E poi il Meeting inclusivo di atletica “We Run Together”: lo sport come dovrebbe essere. Sulla linea di partenza tante staffette “fraterne”: persone con disabilità intellettiva e fisica, detenute e detenuti, giovani migranti, donne vittime di violenze, bambine e bambini delle scuole, diplomatici presso la Santa Sede, funzionari di Palazzo Chigi e amministratori comunali di Roma, persino “L’Osservatore Romano”. Oltre a campioni e promesse dello sport. In questa “fotografia” c’è concretamente lo sport inclusivo, senza vincitori e vinti. Ma con l’impegno a passare di mano in mano il testimone della grande “staffetta della vita”.

Ancora: i ciclisti vaticani che pedalano per 35 km da piazza San Pietro per andare ad abbracciare i piccoli ricoverati nel Centro per le cure palliative pediatriche aperto un anno fa, a Passoscuro, dall’ospedale “Bambino Gesù”, vivendo una presenza di fraternità con i familiari e il personale sanitario, così come con le famiglie povere, con bambini piccoli, senza assistenza sanitaria italiana, accolte dal Dispensario pediatrico vaticano “Santa Marta”. Stare con loro è vivere la cultura dello sport, nel senso più vero.

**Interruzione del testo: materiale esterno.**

(* ===== verification/Tunnel.v ===== *)
(** Tunnels between portals and PEs: the agent (services/maeto-agent) and the
    portal (services/maeto-portal) watch strongSwan and report tunnels to the
    control plane, whose endpoints (controller_tunnels.go) answer them. *)

From S2P Require Import Prelude Float64 Netip Topology CostGraph PceGraph Cspf Bandwidth Tenants Demand Inventory Sid Registry Resource Controller Swan.

(** ** Messages (libs/controlapi) *)

Record PETunnelUpdateRequest := { pu_PortalID : string; pu_IfID : Z; pu_NodeID : string }.
Record CPETunnelUpdateRequest := { cu_PortalID : string; cu_IfID : Z }.
Record PortalAuthEndpointResponse := {
  pa_LocalSwanIdentity : string; pa_RemoteSwanIdentity : string; pa_AttachNode : string; pa_Prefix : string;
  pa_AttachNodeAddr : string;
}.

(** ** The world an update meets *)

(** [tn_request] and [tn_reply]: whether the request reaches the control plane
    and its reply the caller in time.  The rest is what the control plane's
    database and bucket do, and its clock. *)
Record tunnel_env := {
  tn_request : bool;
  tn_reply : bool;
  tn_db_fails : string → bool;
  tn_upsert_ok : string → bool;
  tn_publish_ok : string → bool;
  tn_now : Time;
}.

Section tunnels.
Context `{RangeOrder} (g : Graph) (inv : JSONNodeInventory) (repo : JSONTenantRepository).

Definition published := list (string * NodeIntent).

(** ** The endpoints of the control plane *)

(** [NodeID] of the request is not read. *)
Definition setupPETunnelUpdate (env : tunnel_env) (r : ServiceRegistry) (req : PETunnelUpdateRequest)
    : ServiceRegistry * published * option bool :=
  let '(r, pub, err) := handlePETunnelUpdate (tn_db_fails env) g (tn_upsert_ok env) (tn_publish_ok env) inv repo r
                          (pu_PortalID req) (pu_IfID req) (tn_now env) in
  (r, pub, Some (match err with None => true | Some _ => false end)).

(** A nil access side ends the process: there is no reply. *)
Definition setupCPETunnelUpdate (env : tunnel_env) (r : ServiceRegistry) (req : CPETunnelUpdateRequest)
    : ServiceRegistry * published * option bool :=
  let key := Key PrefixCPE (cu_PortalID req) LaneIntent in
  let '(r, pub, err) := handleCPETunnelUpdate (tn_upsert_ok env key) (tn_publish_ok env key) inv repo r
                          (cu_PortalID req) (cu_IfID req) (tn_now env) in
  (r, pub, match err with None => Some true | Some NilAccess => None | Some _ => Some false end).

Definition portalAuthResponse (portalID : string) : option PortalAuthEndpointResponse :=
  site ← SiteByPortalID repo portalID;
  attachNode ← InvNode inv (s_Attach site);
  access ← in_Access attachNode;
  Some {| pa_LocalSwanIdentity := s_Identity site;
          pa_RemoteSwanIdentity := cat [in_Name attachNode; ".maeto.net"];
          pa_AttachNode := s_AttachNode site;
          pa_Prefix := prefix_string (s_Prefix site);
          pa_AttachNodeAddr := addr_string (pfx_addr (na_Address access)) |}.

(** The reply, and the registry after it; nothing is registered when the reply
    cannot be sent. *)
Definition setupPortalAuthEndpoint (respond_ok : bool) (r : ServiceRegistry) (portalID : string) (now : Time)
    : ServiceRegistry * option PortalAuthEndpointResponse :=
  match portalAuthResponse portalID with
  | None => (r, None)
  | Some resp => if respond_ok then (portalAuth inv repo r portalID now, Some resp) else (r, None)
  end.

(** A request over NATS: not delivered, delivered with its reply lost, or
    answered. *)
Definition request {Req} (env : tunnel_env)
    (endpoint : ServiceRegistry → Req → ServiceRegistry * published * option bool) (r : ServiceRegistry) (req : Req)
    : ServiceRegistry * published * option bool :=
  if tn_request env then
    let '(r, pub, reply) := endpoint r req in (r, pub, if tn_reply env then reply else None)
  else (r, [], None).

(** ** The agent *)

Inductive agent_error :=
  | InvalidState (ike child : string)
  | InvalidIfID (e : if_id_error)
  | BadRemoteID (id : string)
  | RequestFailed.

(** [range] over the child SAs leaves the last one visited. *)
Definition last_child (ike : IKESA) : ChildSA := default zero_child (list.last (range_map (ike_ChildSAs ike)).*2).

Definition portal_suffix : string := ".cpe.maeto.net".

(** What the agent asks for, given an IKE SA. *)
Definition PETunnelUpdate_of (nodeID : string) (ike : IKESA) : result agent_error PETunnelUpdateRequest :=
  let childSA := last_child ike in
  if decide (ike_State ike ≠ "ESTABLISHED"%string ∨ ch_State childSA ≠ "INSTALLED"%string)
  then Err (InvalidState (ike_State ike) (ch_State childSA)) else
  match IfID childSA with
  | Err e => Err (InvalidIfID e)
  | Ok ifID =>
      match CutSuffix (ike_RemoteID ike) portal_suffix with
      | None => Err (BadRemoteID (ike_RemoteID ike))
      | Some portalID =>
          if decide (portalID = ""%string) then Err (BadRemoteID (ike_RemoteID ike))
          else if negb (str_free "." portalID) then Err (BadRemoteID (ike_RemoteID ike))
          else Ok {| pu_PortalID := portalID; pu_IfID := ifID; pu_NodeID := nodeID |}
      end
  end.

(** A refused update ([Ok] false) returns the nil [err] of the request. *)
Definition sendPETunnelUpdate (nodeID : string) (env : tunnel_env) (r : ServiceRegistry) (ike : IKESA)
    : ServiceRegistry * published * option agent_error :=
  match PETunnelUpdate_of nodeID ike with
  | Err e => (r, [], Some e)
  | Ok req =>
      let '(r, pub, reply) := request env (setupPETunnelUpdate env) r req in
      (r, pub, match reply with None => Some RequestFailed | Some _ => None end)
  end.

(** One event of [watchTunnelUpdates]. *)
Definition agent_event (nodeID : string) (env : tunnel_env) (r : ServiceRegistry) (e : UpDownEvent)
    : ServiceRegistry * published :=
  if decide (ev_Event e = "child-updown"%string) then
    if decide (size (ike_ChildSAs (ev_IKE e)) = 1%nat)
    then (sendPETunnelUpdate nodeID env r (ev_IKE e)).1
    else (r, [])
  else (r, []).

(** The resync callback over the SAs the daemon lists; every update meets its
    own world. *)
Fixpoint agent_resync (nodeID : string) (r : ServiceRegistry) (sas : list (tunnel_env * IKESA))
    : ServiceRegistry * published :=
  match sas with
  | [] => (r, [])
  | (env, sa) :: sas =>
      let '(r, pub, _) := sendPETunnelUpdate nodeID env r sa in
      let '(r, pub') := agent_resync nodeID r sas in (r, pub ++ pub')
  end.

(** ** The portal *)

Definition sendCPETunnelUpdate (portalID : string) (env : tunnel_env) (r : ServiceRegistry) (ifID : Z)
    : ServiceRegistry * published * option agent_error :=
  let '(r, pub, reply) := request env (setupCPETunnelUpdate env) r {| cu_PortalID := portalID; cu_IfID := ifID |} in
  (r, pub, match reply with None => Some RequestFailed | Some _ => None end).

(** The event loop of [Run]: a state other than established and installed is
    logged, and the update sent all the same. *)
Definition portal_event (portalID : string) (env : tunnel_env) (r : ServiceRegistry) (e : UpDownEvent)
    : ServiceRegistry * published :=
  if decide (size (ike_ChildSAs (ev_IKE e)) = 1%nat) then
    match IfID (last_child (ev_IKE e)) with
    | Err _ => (r, [])
    | Ok ifID => (sendCPETunnelUpdate portalID env r ifID).1
    end
  else (r, []).

(** The id the resync callback takes from the children of an IKE SA; 0 is none. *)
Definition resync_child (ike : IKESA) (ifID : Z) (c : ChildSA) : Z :=
  if decide (ike_State ike ≠ "ESTABLISHED"%string ∨ ch_State c ≠ "INSTALLED"%string) then ifID
  else match IfID c with Err _ => ifID | Ok id => id end.

Definition resync_if_id (ike : IKESA) : Z := foldl (resync_child ike) 0 (range_map (ike_ChildSAs ike)).*2.

Fixpoint portal_resync (portalID : string) (r : ServiceRegistry) (sas : list (tunnel_env * IKESA))
    : ServiceRegistry * published :=
  match sas with
  | [] => (r, [])
  | (env, sa) :: sas =>
      if resync_if_id sa =? 0 then portal_resync portalID r sas
      else
        let '(r, pub, _) := sendCPETunnelUpdate portalID env r (resync_if_id sa) in
        let '(r, pub') := portal_resync portalID r sas in (r, pub ++ pub')
  end.

(** ** The resync request of the control plane *)

(** The loop takes replies until it has [expected] or the wait ends; [arrivals]
    is how many arrive before that. *)
Fixpoint resync_replies (expected : nat) (arrivals : nat) (replies : Z) : Z :=
  match expected, arrivals with
  | S expected, S arrivals => resync_replies expected arrivals (replies + 1)
  | _, _ => replies
  end.

Inductive resync_error := SubscribeFailed | PublishPEFailed | PublishCPEFailed.

Definition sendTunnelResyncRequest (subscribe_ok publish_pe_ok publish_cpe_ok : bool) (arrivals : nat)
    : result resync_error Z :=
  if negb subscribe_ok then Err SubscribeFailed
  else if negb publish_pe_ok then Err PublishPEFailed
  else if negb publish_cpe_ok then Err PublishCPEFailed
  else Ok (resync_replies (Z.to_nat (expectedResyncReplies inv repo)) arrivals 0).
End tunnels.

(** ** Waiting for the control plane *)

Definition setupHealthEndpoint (ready : bool) : string := if ready then "true" else "false".

(** One attempt: whether the context has ended, what the request brings (no
    answer, or one with or without a readable [ready]), and whether the context
    ends during the pause. *)
Record ready_attempt := { ra_done : bool; ra_answer : option (option string); ra_done_in_pause : bool }.

Fixpoint ready_loop (attempts : list ready_attempt) : option bool :=
  match attempts with
  | [] => None
  | a :: attempts =>
      if ra_done a then Some false
      else if decide (ra_answer a = Some (Some "true"%string)) then Some true
      else if ra_done_in_pause a then Some false
      else ready_loop attempts
  end.

Definition agent_waitForReady (attempts : list ready_attempt) : option bool := ready_loop attempts.
Definition portal_waitForReady (attempts : list ready_attempt) : option bool := ready_loop attempts.

(** ** Setting strongSwan up *)

(** The agent's view of its own node (node_info.go). *)
Record AgentNodeAccess := { aa_Interface : string; aa_Address : string; aa_Aggregate : string; aa_Nexthop : string }.

Record AgentNode := {
  an_ID : string; an_Name : string; an_Index : Z; an_ISISNet : string; an_Locator : string; an_Loopback : string;
  an_Interfaces : list NodeInterface; an_Access : option AgentNodeAccess; an_Data : gmap string string;
}.

(** [LoadNode] on what the file decodes to, if it does. *)
Definition LoadNode (file : option (option AgentNode)) : option AgentNode :=
  match file with
  | Some (Some node) => if decide (an_ID node = ""%string ∨ an_Name node = ""%string) then None else Some node
  | _ => None
  end.

Definition CoreInterfaces (n : AgentNode) : list NodeInterface :=
  filter (λ i, nif_Role i = "core"%string) (an_Interfaces n).

Definition LocalSwanID (n : AgentNode) : string := cat ["Pop"; an_ID n; ".maeto.net"].
Definition IntentKey (n : AgentNode) : string := cat ["pop."; an_ID n].
Definition ReportSubject (n : AgentNode) : string := cat ["maeto.agent.pop"; an_ID n; ".report"].

Definition private_key_file : string := "/etc/swanctl/private/key.pem".
Definition cert_file : string := "/etc/swanctl/x509/cert.pem".
Definition ca_cert_file : string := "/etc/swanctl/x509ca/ca-cert.pem".

(** The files on disk and the daemon's answers to requests. *)
Section setup.
Context (readFile : string → option string) (call_ok : vici_request → bool).

(** Whether a step succeeded, and the requests made to the daemon. *)
Definition setup := (bool * list vici_request)%type.

Definition call (r : vici_request) : setup := (call_ok r, [r]).

Definition loadCredentials : setup :=
  match readFile private_key_file with
  | None => (false, [])
  | Some key => call (LoadKeyReq {| lk_Type := "any"; lk_Data := key |})
  end.

Definition load_connection (localAddrs remoteAddrs : list string) (localID remoteID childName confName : string) : setup :=
  match readFile cert_file, readFile ca_cert_file with
  | Some cert, Some ca =>
      call (LoadConn (LoadConnection_request localAddrs remoteAddrs localID remoteID childName confName cert ca))
  | _, _ => (false, [])
  end.

Definition agent_loadConnection (node : AgentNode) (access : AgentNodeAccess) : setup :=
  load_connection [aa_Address access] ["%any"%string] (LocalSwanID node) "*.cpe.maeto.net" "cpe" "cpe".

Definition portal_loadConnection (remoteAddr localID remoteID : string) : setup :=
  load_connection ["%any"%string] [remoteAddr] localID remoteID "pop" "pop".

(** The end of the agent's [Run]. *)
Definition agent_setup (node : AgentNode) : setup :=
  match an_Access node with
  | None => (true, [])
  | Some access =>
      let '(ok1, reqs1) := loadCredentials in
      if negb ok1 then (false, reqs1) else
      let '(ok2, reqs2) := agent_loadConnection node access in (ok2, reqs1 ++ reqs2)
  end.

(** The middle of the portal's [Run], from the answer to its authentication
    request to the initiation of the tunnel. *)
Definition portal_setup (auth : option PortalAuthEndpointResponse) (attempts : list attempt) : setup :=
  match auth with
  | None => (false, [])
  | Some resp =>
      let '(ok1, reqs1) := loadCredentials in
      if negb ok1 then (false, reqs1) else
      let '(ok2, reqs2) := portal_loadConnection (pa_AttachNodeAddr resp) (pa_LocalSwanIdentity resp)
                             (pa_RemoteSwanIdentity resp) in
      if negb ok2 then (false, reqs1 ++ reqs2) else
      let '(waits, r) := InitiateTunnel attempts in
      (bool_decide (r = Some true),
       reqs1 ++ reqs2 ++ replicate (length waits + match r with Some _ => 1 | None => 0 end)
                           (Initiate (InitiateTunnel_request "pop")))
  end.
End setup.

Abbraccio e ascolto è lo stile, che andrebbe applicato a ogni ambito sociale, dei ciclisti vaticani quando pedalano con atleti non vedenti e paralimpici, partecipando anche al Giro d’Italia in handbike, ideato da Alex Zanardi. Alla viglia dei Mondiali di ciclismo in Australia, nel settembre 2022, i ciclisti vaticani hanno incontrato i rappresentanti della comunità aborigena. Non avrebbe avuto senso correre in bici… “e basta”. Tre “sopravvissuti” alle ferite e alle ingiustizie — Roger, Carey e Richard — hanno offerto una croce dipinta a mano. Appena rientrati a Roma, i ciclisti l’hanno consegnata personalmente a Papa Francesco. Proprio come “ambasciatori” nello sport.